Introduction: Proteolysis of vascular endothelial (VE)-cadherin is a biomarker for disruption of endothelial cell (EC) barrier function, with elevated levels of soluble VE (sVE)-cadherin associated with atherosclerosis and sepsis. Factor XI (FXI) plays a regulatory role in inflammation, and while a relationship between FXI activity and VE-cadherin expression levels has been observed, the mechanism by which this process is mediated is unknown. Hypothesis: Activated FXI (FXIa) induces VE-cadherin proteolysis. Methods: Human umbilical vein ECs were stimulated with FXIa (30 and 5 nM) for six hours. Western blot analysis was used to study VE-cadherin proteolysis, disintegrin and metalloproteinase 10 (ADAM10) expression, FXIa-PAI-1 or -very low density lipoprotein receptor (VLDLR) interactions, and cell signaling events. SVE-cadherin in baboons challenged with Staphylococcus aureus was detected by ELISA. Results: FXIa (5 nM) generated a VE-cadherin fragment and increased ECs permeability; the serine protease inhibitor, PPACK, and an inhibitor of ADAM10 reversed these processes. FXIa induced the expression of active ADAM10 on ECs. The receptor-associated protein (RAP) blocked FXIa-induced VE-cadherin proteolysis by preventing FXIa interaction with PAI-1 and VLDLR on ECs. FXIa-VLDLR interaction induced Dab1 and Src kinases phosphorylation. FXIa activated the VEGFR2-PLCgamma1-ERK1/2 signaling pathway. The ERK1/2 inhibitor, LY3214996, and the Src kinases inhibitor, PP2, inhibited VE-cadherin proteolysis by FXIa. PLCgamma1 phosphorylation was also prevented with PP2. The VEGFR2 kinase inhibitor, SU1498, prevented the cleavage of VE-cadherin by FXIa; in contrast, a VEGF blocking antibody had no effect on FXIa-induced VE-cadherin cleavage.
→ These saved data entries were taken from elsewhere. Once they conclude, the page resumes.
(** One sweep. *)
Lemma sweep_answered env limit d :
  answered env -> sweepable d -> 0 <= limit ->
  let n := Z.min limit (Z.of_nat (size (pendings d))) in
  exists d', sweep true env limit d = (Some (mkSweep n n 0), d') /\ sweepable d' /\
    Z.of_nat (size (pendings d')) = Z.of_nat (size (pendings d)) - n /\
    (forall id a, allocations d !! id = Some a ->
       allocations d' !! id = Some a \/
       purge_pending d a = true /\ allocations d' !! id = Some (with_purged (re_now (env id)) a)) /\
    (forall i j a b, pendings d !! i = Some a -> pendings d' !! i = None -> pendings d' !! j = Some b ->
       default 0 (da_RevokedAt a) <= default 0 (da_RevokedAt b)).
Proof.
  intros Hans Sb Hl n. set (sorted := merge_sort revoked_first (pending_rows d)).
  assert (length sorted = size (pendings d)) as Hlen.
  { subst sorted. rewrite merge_sort_Permutation. apply length_map_to_list. }
  set (rows := ListPurgePendingAllocations limit d).
  assert (Z.of_nat (length rows) = n) as Hn.
  { subst rows n. unfold ListPurgePendingAllocations. rewrite length_fmap, length_take. fold sorted. lia. }
  assert (forall r, r ∈ rows -> is_Some (pendings d !! r.1)) as Hrows.
  { intros r (x & -> & Hin)%list_elem_of_fmap. simpl. exists x.2. apply pending_rows_elem.
    by eapply elem_of_take in Hin as (i & Hi & _); apply list_elem_of_lookup_2 in Hi. }
  destruct (sweepLoop_answered env rows (mkSweep (Z.of_nat (length rows)) 0 0) d Hans Sb (listed_NoDup limit d) Hrows)
    as (d' & Hs & Sb' & Eu & Ea & Hsz).
  exists d'. split; [unfold sweep; simpl; fold rows; rewrite Hs; simpl; by rewrite Hn |]. split; [done |].
  split; [lia |]. split.
  - intros id a Ha. rewrite Ea. case_decide as Hin; [| by left]. right. rewrite Ha.
    apply list_elem_of_fmap in Hin as (r & -> & Hin). destruct (Hrows r Hin) as [b Hb].
    apply pendings_lookup in Hb as [Hb Hpb]. rewrite Ha in Hb. injection Hb as <-. done.
  - intros i j a b Hi Hi' Hj.
    assert (purge_pending d' = purge_pending d) as Ep by (unfold purge_pending; by rewrite Eu).
    assert (i ∈ rows.*1) as Hin.
    { destruct (decide (i ∈ rows.*1)) as [|Hout]; [done | exfalso].
      apply pendings_lookup in Hi as [Hi Hp]. assert (pendings d' !! i = Some a); [| congruence].
      apply pendings_lookup. rewrite Ea, decide_False, Ep by done. done. }
    assert (pendings d !! j = Some b /\ j ∉ rows.*1) as [Hj0 Hout].
    { apply pendings_lookup in Hj as [Hj Hp]. rewrite Ea in Hj. rewrite Ep in Hp. case_decide as Hc.
      - apply fmap_Some in Hj as (b0 & _ & ->). by rewrite purged_not_pending in Hp.
      - split; [by apply pendings_lookup | done]. }
    unfold rows in Hin, Hout. rewrite listed_ids in Hin, Hout. fold sorted in Hin, Hout.
    assert (StronglySorted revoked_first sorted) as Hsort by (apply StronglySorted_merge_sort; apply _).
    apply list_elem_of_fmap in Hin as ([i' a'] & -> & Hin). simpl in *.
    assert ((j, b) ∈ drop (Z.to_nat limit) sorted) as Hd.
    { assert ((j, b) ∈ sorted) as Hjs by (by apply pending_rows_elem).
      rewrite <- (take_drop (Z.to_nat limit) sorted) in Hjs. apply elem_of_app in Hjs as [Ht|?]; [| done].
      destruct Hout. apply list_elem_of_fmap. by exists (j, b). }
    assert (a' = a) as ->.
    { assert ((i', a') ∈ sorted) as Hx by (by eapply elem_of_take in Hin as (k & Hk & _); apply list_elem_of_lookup_2 in Hk).
      apply pending_rows_elem in Hx. simpl in Hx. congruence. }
    rewrite <- (take_drop (Z.to_nat limit) sorted) in Hsort.
    exact (StronglySorted_app_1_elem_of _ _ _ (i', a) (j, b) Hsort Hin Hd).
Qed.

(** Sweeps one after the other, as the reconciler runs them. *)
Fixpoint sweeps (k : nat) (env : uuid -> rowEnv) (limit : Z) (d : cdb) : cdb :=
  match k with
  | O => d
  | S k' => sweeps k' env limit (sweep true env limit d).2
  end.

Lemma sweeps_drain k env limit d :
  answered env -> sweepable d -> 0 < limit -> Z.of_nat (size (pendings d)) <= Z.of_nat k * limit ->
  pendings (sweeps k env limit d) = ∅.
Proof.
  intros Hans. revert d. induction k as [|k IH]; intros d Sb Hl Hk; simpl.
  - apply map_size_empty_inv. lia.
  - destruct (sweep_answered env limit d Hans Sb) as (d' & -> & Sb' & Hsz & _); [lia |]. simpl.
    apply IH; [done | done |]. rewrite Hsz. lia.
Qed.

(** C35: The purge sweep makes progress until nothing is pending.  When the
    servers answer, a sweep reports every disk it took as purged and none as
    failed; it takes as many as its limit allows, those that were revoked first;
    the disks it did not take and those that were not pending are as they were,
    and the tables are fit for the next sweep.  After k sweeps with limit n nothing
    is pending if at most k times n disks were. *)
Theorem sweep_drains env limit d :
  answered env -> sweepable d -> 0 < limit ->
  (let n := Z.min limit (Z.of_nat (size (pendings d))) in
   exists d', sweep true env limit d = (Some (mkSweep n n 0), d') /\ sweepable d' /\
     Z.of_nat (size (pendings d')) = Z.of_nat (size (pendings d)) - n /\
     (forall id a, allocations d !! id = Some a ->
        allocations d' !! id = Some a \/
        purge_pending d a = true /\ allocations d' !! id = Some (with_purged (re_now (env id)) a)) /\
     (forall i j a b, pendings d !! i = Some a -> pendings d' !! i = None -> pendings d' !! j = Some b ->
        default 0 (da_RevokedAt a) <= default 0 (da_RevokedAt b))) /\
  forall k, Z.of_nat (size (pendings d)) <= Z.of_nat k * limit -> pendings (sweeps k env limit d) = ∅.
Proof.
  intros Hans Sb Hl. split; [apply sweep_answered; [done | done | lia] |].
  intros k Hk. by apply sweeps_drain.
Qed.

(** ** Witness *)

Module SweepExample.
Definition gone (g : string) (t : Z) : allocation :=
  mkDA (Some 1) (str "a_" ++ str g) (str g) 5 0 (Some t) None None None None None.
(** Three deleted disks, one of a tenant that is placed. *)
Definition db : cdb :=
  mkCdb {[ 20 := gone "x" 3; 21 := gone "y" 1; 22 := gone "z" 2 ]} {[ 1 := mkUser (str "u_1") 50 ]} ∅ ∅
    {[ str "a_y" := mkVM (str "h:1") serverStatusActive ]} {[ 9 := mkPool (str "h:1") (str "h:2") 100 60 StatusAvailable ]}
    {[ (1, 9) := mkResv 40 0 ]}.
Definition env (_ : uuid) : rowEnv := mkRowEnv 8 false true true.

Lemma db_sweepable : sweepable db.
Proof.
  split; [| split].
  - intros id a Ha. unfold db in Ha. simpl in Ha.
    repeat (apply lookup_insert_Some in Ha as [[_ <-]|[_ Ha]]; [by vm_compute |]).
    apply lookup_singleton_Some in Ha as [_ <-]. by vm_compute.
  - unfold db. simpl. by apply map_Forall_singleton.
  - unfold db. simpl. by apply map_Forall_singleton.
  - unfold db. simpl. intros t addr [_ <-]%lookup_singleton_Some. exists 9. eexists. by vm_compute.
Qed.
End SweepExample.

(** Two sweeps with limit two erase the three disks. *)
Lemma sweep_drains_witness :
  pendings (sweeps 2 SweepExample.env 2 SweepExample.db) = ∅ /\
  (sweep true SweepExample.env 2 SweepExample.db).1 = Some (mkSweep 2 2 0).
Proof.
  destruct (sweep_drains SweepExample.env 2 SweepExample.db) as [(d' & H & _) H2];
    [done | exact SweepExample.db_sweepable | done |].
  split; [apply H2; by vm_compute |]. rewrite H. by vm_compute.
Defined.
Finally, the inhibition of FXI activation in a baboon model of sepsis significantly decreased the levels of sVE-cadherin. Conclusion: The complex formation of FXIa with PAI-1 and VLDLR promoted Src kinase phosphorylation. Src activation triggered the VEGFR2-PLCgamma1-ERK1/2 signaling pathway, which induced the trafficking of active ADAM10 to the EC surfaces inducing the cleavage of VE-cadherin. FXI may be a druggable target to protect EC barrier function in inflammatory diseases.